(** One call, then the rest. *)
Lemma attempted_call t0 msg r rs s s1 s' last last1 last' c :
  sent_log (sd_world s1) = sent_log (sd_world s) ++ [c] -> call_of msg c -> dc_recipient c = r ->
  (last1 = None <-> last = None /\ delivered_call c) ->
  attempted t0 msg rs s1 s' last1 last' -> attempted t0 msg (r :: rs) s s' last last'.
Proof.
  intros Hl Hc <- Hd (Ht & calls & Hl' & Hcs & Hp & Hiff). split; [done|].
  exists (c :: calls). rewrite Hl', Hl, <- app_assoc. split_and!; [done|by constructor| |].
  - by apply prefix_cons.
  - rewrite Hiff, Hd. split.
    + intros ((? & ?) & <- & ?). cbn. split_and!; [done|done|by constructor].
    + intros (? & [=Hrs] & Hall). rewrite Forall_cons in Hall. naive_solver.
Qed.

(** A call after which the attempt ends with a failure. *)
Lemma attempted_last t0 msg r rs s s' last f c :
  tracks t0 msg (sd_store s') -> sent_log (sd_world s') = sent_log (sd_world s) ++ [c] -> call_of msg c ->
  dc_recipient c = r -> ~ delivered_call c -> attempted t0 msg (r :: rs) s s' last (Some f).
Proof.
  intros Ht Hl Hc <- Hd. split; [done|]. exists [c]. split_and!; [done|by constructor| |].
  - apply prefix_cons, prefix_nil.
  - split; [done|]. intros (_ & _ & Hall). destruct Hd. by inversion Hall.
Qed.

Lemma recently_offline_run f r (s : Sender S D) :
  exists w b, recently_offline f r s = (MkSender (sd_store s) (sd_offline s) w, b) /\
    sent_log w = sent_log (sd_world s).
Proof.
  unfold recently_offline. destruct f; [|exists (sd_world s), false; by destruct s].
  unfold mbind, ST_bind, in_world. pose proof (now_logs (sd_world s)) as Hn.
  destruct (instant_now (sd_world s)) as [w now]. by eexists w, _.
Qed.

(** A failed call: what is noted of the recipient. *)
Lemma mark_run (b : bool) r (s : Sender S D) :
  exists o w, (if b then now ← in_world instant_now; on_offline (mark_offline r now) else mret tt) s =
      (MkSender (sd_store s) o w, tt) /\ sent_log w = sent_log (sd_world s).
Proof.
  destruct b; [|exists (sd_offline s), (sd_world s); by destruct s].
  unfold mbind, ST_bind, in_world. pose proof (now_logs (sd_world s)) as Hn.
  destruct (instant_now (sd_world s)) as [w now]. by eexists _, w.
Qed.

Lemma attempt_spec t0 msg f rs : forall (s : Sender S D) last s' last',
  tracks t0 msg (sd_store s) -> attempt msg f rs last s = (s', last') ->
  attempted t0 msg rs s s' last last'.
Proof.
  induction rs as [|r rs IH]; intros s last s' last' Ht; cbn [attempt].
  { intros [= <- <-]. split; [done|]. exists []. rewrite app_nil_r. cbn. split_and!; [done|done|done|naive_solver]. }
  intros (s0 & b & E0 & E)%bind_run. destruct (recently_offline_run f r s) as (w & b' & Er & Hw).
  rewrite Er in E0. injection E0 as <- <-.
  destruct b'; [injection E as <- <-; by apply attempted_nothing|].
  apply bind_run in E as (s1 & res & E1 & E). unfold in_world in E1. cbn [sd_world sd_store sd_offline] in E1.
  pose proof (deliver_logs r (text msg) (timestamp msg) w) as Hd.
  destruct (deliver r (text msg) (timestamp msg) w) as [w1 d]. cbn [fst snd] in Hd.
  injection E1 as <- <-. destruct d as [ps res]. cbn [fst snd] in Hd, E.
  apply bind_run in E as (s2 & [] & E2 & E).
  destruct (report_progress_tracks t0 msg ps (MkSender (sd_store s) (sd_offline s) w1) Ht) as (Ht1 & _ & Hw1).
  rewrite E2 in Ht1, Hw1. cbn [fst sd_world] in Ht1, Hw1. rewrite Hw, <- Hw1 in Hd. clear E2 Er.
  destruct (classify_send_error _) as [f'|] eqn:Ec; apply bind_run in E as (s3 & [] & E3 & E).
  - assert (~ delivered_call (MkDeliveryCall r (text msg) (timestamp msg) res)) as Hn.
    { intros Hdel. cbn in Hdel. by rewrite Hdel in Ec. }
    destruct (mark_run (indicates_peer_offline (sf_kind f')) r s2) as (o & w2 & Em & Hw2).
    rewrite Em in E3. injection E3 as <-.
    destruct (is_retryable (sf_kind f')).
    + injection E as <- <-. eapply attempted_last; [exact Ht1|cbn; rewrite Hw2; exact Hd|done|done|done].
    + eapply (attempted_call _ _ _ _ _ (MkSender (sd_store s2) o w2) _ _ (Some f'));
        [cbn; rewrite Hw2; exact Hd|done|done|naive_solver|by apply IH].
  - apply classify_none in Ec. injection E3 as <-.
    eapply attempted_call; [| | | |by eapply IH; [|exact E]]; [exact Hd|done|done|].
    destruct res as [res|]; cbn in Ec; [|done]. subst. unfold delivered_call. cbn. naive_solver.
Qed.

(** What recording the outcome of an attempt leaves in the entry. *)
Definition outcome_recorded (forwards retries : bool) (last : option SendFailure) (m : Message)
    (o : SendOutcome) : Prop :=
  match o with
  | Delivered => last = None /\ progress m = Some 100 /\ failure_reason m = None
  | ForwardedTo r =>
      (exists f, last = Some f /\ r = sf_reason f) /\ forwards = true /\
      progress m = Some 100 /\ failure_reason m = None /\ delivery_route m = Some StoreAndForward
  | Retrying r =>
      (exists f, last = Some f /\ is_retryable (sf_kind f) = true) /\ retries = true /\
      progress m = Some 0 /\ display_failure_reason m = Some r
  | Failed r =>
      (exists f, last = Some f /\ (retries = false \/ is_retryable (sf_kind f) = false)) /\
      progress m = Some 100 /\ display_failure_reason m = Some r
  end.

Lemma record_outcome_spec t0 msg retries last (s s' : Sender S D) o :
  tracks t0 msg (sd_store s) -> record_outcome msg retries last s = (s', o) ->
  tracks t0 msg (sd_store s') /\ sd_world s' = sd_world s /\ sd_offline s' = sd_offline s /\
  exists m, entry (msg_id msg) (sd_store s') = Some m /\
    outcome_recorded (store_and_forward_send t0) retries last m o.
Proof.
  intros Ht E. pose proof Ht as (Hwf & Hg & _ & m & Hm & _).
  destruct last as [f|]; cbn [record_outcome] in E; apply bind_run in E as (s1 & r & E1 & E);
    unfold in_outbound in E1;
    match type of E1 with context [record_status ?i ?p ?x ?k ?t] =>
      pose proof (record_tracks t0 msg t p x k Ht) as Ht';
      destruct (record_spec i p x k t m Hwf Hm) as (t' & m' & Er & Hwf' & Hm' & Hrec & _ & Hg')
    end; rewrite Er in E1, Ht'; injection E1 as <- <-; cbn [fst] in Ht'.
  2: { injection E as <- <-. cbn [sd_store sd_world sd_offline]. split_and!; [done..|]. exists m'.
       destruct Hrec as (_ & _ & _ & _ & Hrec). destruct (Hrec ltac:(lia)). done. }
  apply bind_run in E as (s2 & s2' & [= <- <-] & E). cbn [sd_store] in E.
  rewrite handed_off_spec, shown_reason_spec, Hm', Hg', Hg in E by done. cbn [mbind option_bind] in E.
  destruct Hrec as (_ & _ & _ & _ & [(Hf & Hp & Hr & Hroute)|[Hp Hr]]).
  - rewrite Hg in Hf. rewrite Hf, Hp, Hr, !bool_decide_eq_true_2 in E by done. injection E as <- <-.
    cbn [sd_store sd_world sd_offline]. split_and!; [done..|]. exists m'. cbn. eauto 10.
  - rewrite Hr, (bool_decide_eq_false_2 (Some _ = None)), !andb_false_r in E by done.
    unfold display_failure_reason in E. rewrite Hr in E. cbn [fmap option_fmap option_map default] in E.
    injection E as <- <-. cbn [sd_store sd_world sd_offline]. split_and!; [done..|]. exists m'. split; [done|].
    destruct retries, (is_retryable (sf_kind f)) eqn:Ek; cbn [andb outcome_recorded] in Hp |- *;
      unfold display_failure_reason; rewrite Hr; (split; [exists f; auto|done]).
Qed.

Lemma tracks_refl t msg :
  store_wf t -> entry (msg_id msg) t = Some msg -> tracks t msg t.
Proof. intros Hwf Hm. split_and!; [done..|]. by exists msg. Qed.

Lemma send_one_run msg retries (s s' : Sender S D) rep :
  store_wf (sd_store s) -> entry (msg_id msg) (sd_store s) = Some msg ->
  send_one msg retries s = (s', rep) ->
  exists s1 last m,
    attempt msg (store_and_forward_send (sd_store s)) (recipient_handles msg) None s = (s1, last) /\
    rep = MkSendReport (msg_id msg) (recipient_handles msg) (rep_outcome rep) (bool_decide (is_Some (failure_reason msg))) /\
    attempted (sd_store s) msg (recipient_handles msg) s s' None last /\
    sd_world s' = sd_world s1 /\ sd_offline s' = sd_offline s1 /\
    entry (msg_id msg) (sd_store s') = Some m /\
    outcome_recorded (store_and_forward_send (sd_store s)) retries last m (rep_outcome rep).
Proof.
  intros Hwf Hm E. pose proof (tracks_refl _ _ Hwf Hm) as Ht. unfold send_one in E.
  apply bind_run in E as (? & ? & [= <- <-] & E). apply bind_run in E as (s1 & last & Ea & E).
  apply bind_run in E as (s2 & o & Eo & [= <- <-]).
  destruct (attempt_spec _ _ _ _ _ _ _ _ Ht Ea) as (Ht1 & Hatt).
  destruct (record_outcome_spec _ _ _ _ _ _ _ Ht1 Eo) as (Ht2 & Hw & Ho & m & Hm' & Hrec).
  exists s1, last, m. split_and!; [done|done| |done|done|done|done].
  split; [done|]. by rewrite Hw.
Qed.
Lemma kept_bind {A B} (m : LM (W := W) A) (k : A -> LM (W := W) B) :
  keeps_kept m -> (forall a, keeps_kept (k a)) -> keeps_kept (m ≫= k).
Proof using.
  intros Hm Hk f f2 b (f1 & a & E1 & E2)%lm_bind_inv. rewrite (Hk _ _ _ _ E2). by apply (Hm _ _ _ E1).
Qed.

Lemma kept_ret {A} (a : A) : keeps_kept (mret a).
Proof using. by intros f f' a' [= <- <-]. Qed.

Lemma kept_gets {A} (g : life W -> A) : keeps_kept (gets g).
Proof using. by intros f f' a' [= <- <-]. Qed.

Lemma kept_modifies g : (forall f, kept (g f) = kept f) -> keeps_kept (modifies (W := W) g).
Proof using. intros Hg f f' a' [= <- <-]. apply Hg. Qed.

Lemma kept_via_api {A} (m : M W A) : keeps_kept (via_api m).
Proof using. intros f f' a. unfold via_api. destruct (m (lf_api f)) as [[? ?]|]; [|done]. by intros [= <- <-]. Qed.

Lemma kept_lifts {A} (o : outcome A) : keeps_kept (lifts (W := W) o).
Proof using. intros f f' a. unfold lifts. destruct o; [|done]. by intros [= <- <-]. Qed.
End Registration.

#[export] Hint Resolve kept_bind kept_ret kept_gets kept_via_api kept_lifts : bingle.
#[export] Hint Extern 1 (keeps_kept (modifies _)) => apply kept_modifies; done : bingle.

(** Solves that an operation leaves alone what is remembered. *)
Ltac kept_solve :=
  repeat first
    [ progress intros
    | match goal with
      | |- keeps_kept (mbind _ _) => apply kept_bind
      | |- keeps_kept (match ?x with _ => _ end) => destruct x
      end
    | solve [eauto with bingle] ].

Section Spec.
Context {W SigningKey : Type} `{Outside W} `{Finder W} (cfg : setting SigningKey) (null_client : bool)
  (opts : options).
#[local] Existing Instances LM_ret LM_bind.

Lemma kept_on_node g : keeps_kept (on_node (W := W) g).
Proof using. apply kept_modifies. done. Qed.
Lemma kept_on_life g : keeps_kept (on_life (W := W) g).
Proof using. apply kept_on_node. Qed.
Lemma kept_on_engine g : keeps_kept (on_engine (W := W) g).
Proof using. apply kept_modifies. done. Qed.
Lemma kept_outside {A} (g : W -> W * A) : keeps_kept (outside_world g).
Proof using. apply kept_via_api. Qed.
#[local] Hint Resolve kept_on_node kept_on_life kept_on_engine kept_outside : bingle.

Lemma kept_listen relay addr n : keeps_kept (listen_loop cfg null_client relay addr n).
Proof using. induction n as [|n IH]; cbn [listen_loop]; [kept_solve|]. unfold turn_client_handle_listen_response. kept_solve. Qed.
#[local] Hint Resolve kept_listen : bingle.

Lemma kept_choose o : keeps_kept (choose_relay (W := W) cfg opts o).
Proof using. unfold choose_relay, own_id, find_with_cached. kept_solve. Qed.
#[local] Hint Resolve kept_choose : bingle.

Lemma kept_send_listen relay : keeps_kept (send_relay_listen cfg null_client relay).
Proof using. unfold send_relay_listen. kept_solve. Qed.
#[local] Hint Resolve kept_send_listen : bingle.

(** What is remembered after an advert was registered. *)
Definition after_note (r : AdvertRegistration) (f : life W) :=
  (last_registered_relay f, relay_keep_alive f, Some r,
   if registration_is_relay r then false
   else match o_advert_ttl opts with Some _ => true | None => advert_refresher f end).

Lemma note_run r (f f' : life W) u : note_advert_registered opts r f = Returns (f', u) -> kept f' = after_note r f.
Proof using.
  unfold note_advert_registered. intros E. apply lm_bind_inv in E as (f1 & ? & [= <- <-] & E).
  unfold after_note. destruct (registration_is_relay r); [by injection E as <- <-|].
  unfold start_advert_refresh in E. destruct (o_advert_ttl opts); by injection E as <- <-.
Qed.

(** A registration with the database, by the client's call and the note of it. *)
Lemma registered_run (m : M W (result unit BingleError)) (r : AdvertRegistration) (f f' : life W) res :
  (x ← via_api m;
   match x with
   | Err e => mret (Err e)
   | Ok _ => _ ← note_advert_registered opts r; mret (Ok tt)
   end) f = Returns (f', res) ->
  kept f' = match res with Ok _ => after_note r f | Err _ => kept f end.
Proof using.
  intros E. apply lm_bind_inv in E as (f1 & x & E1 & E). apply kept_via_api in E1.
  destruct x as [u|e]; [|injection E as <- <-; exact E1].
  apply lm_bind_inv in E as (f2 & u2 & E2 & [= <- <-]). apply note_run in E2. rewrite E2.
  unfold kept in E1. injection E1 as Ha Hb Hc Hd. unfold after_note. by rewrite Ha, Hb, Hd.
Qed.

* [Exercise]: In the records above, find each line that mentions the string "forwards", then copy it.

* [Result]:
Definition outcome_recorded (forwards retries : bool) (last : option SendFailure) (m : Message)
      (exists f, last = Some f /\ r = sf_reason f) /\ forwards = true /\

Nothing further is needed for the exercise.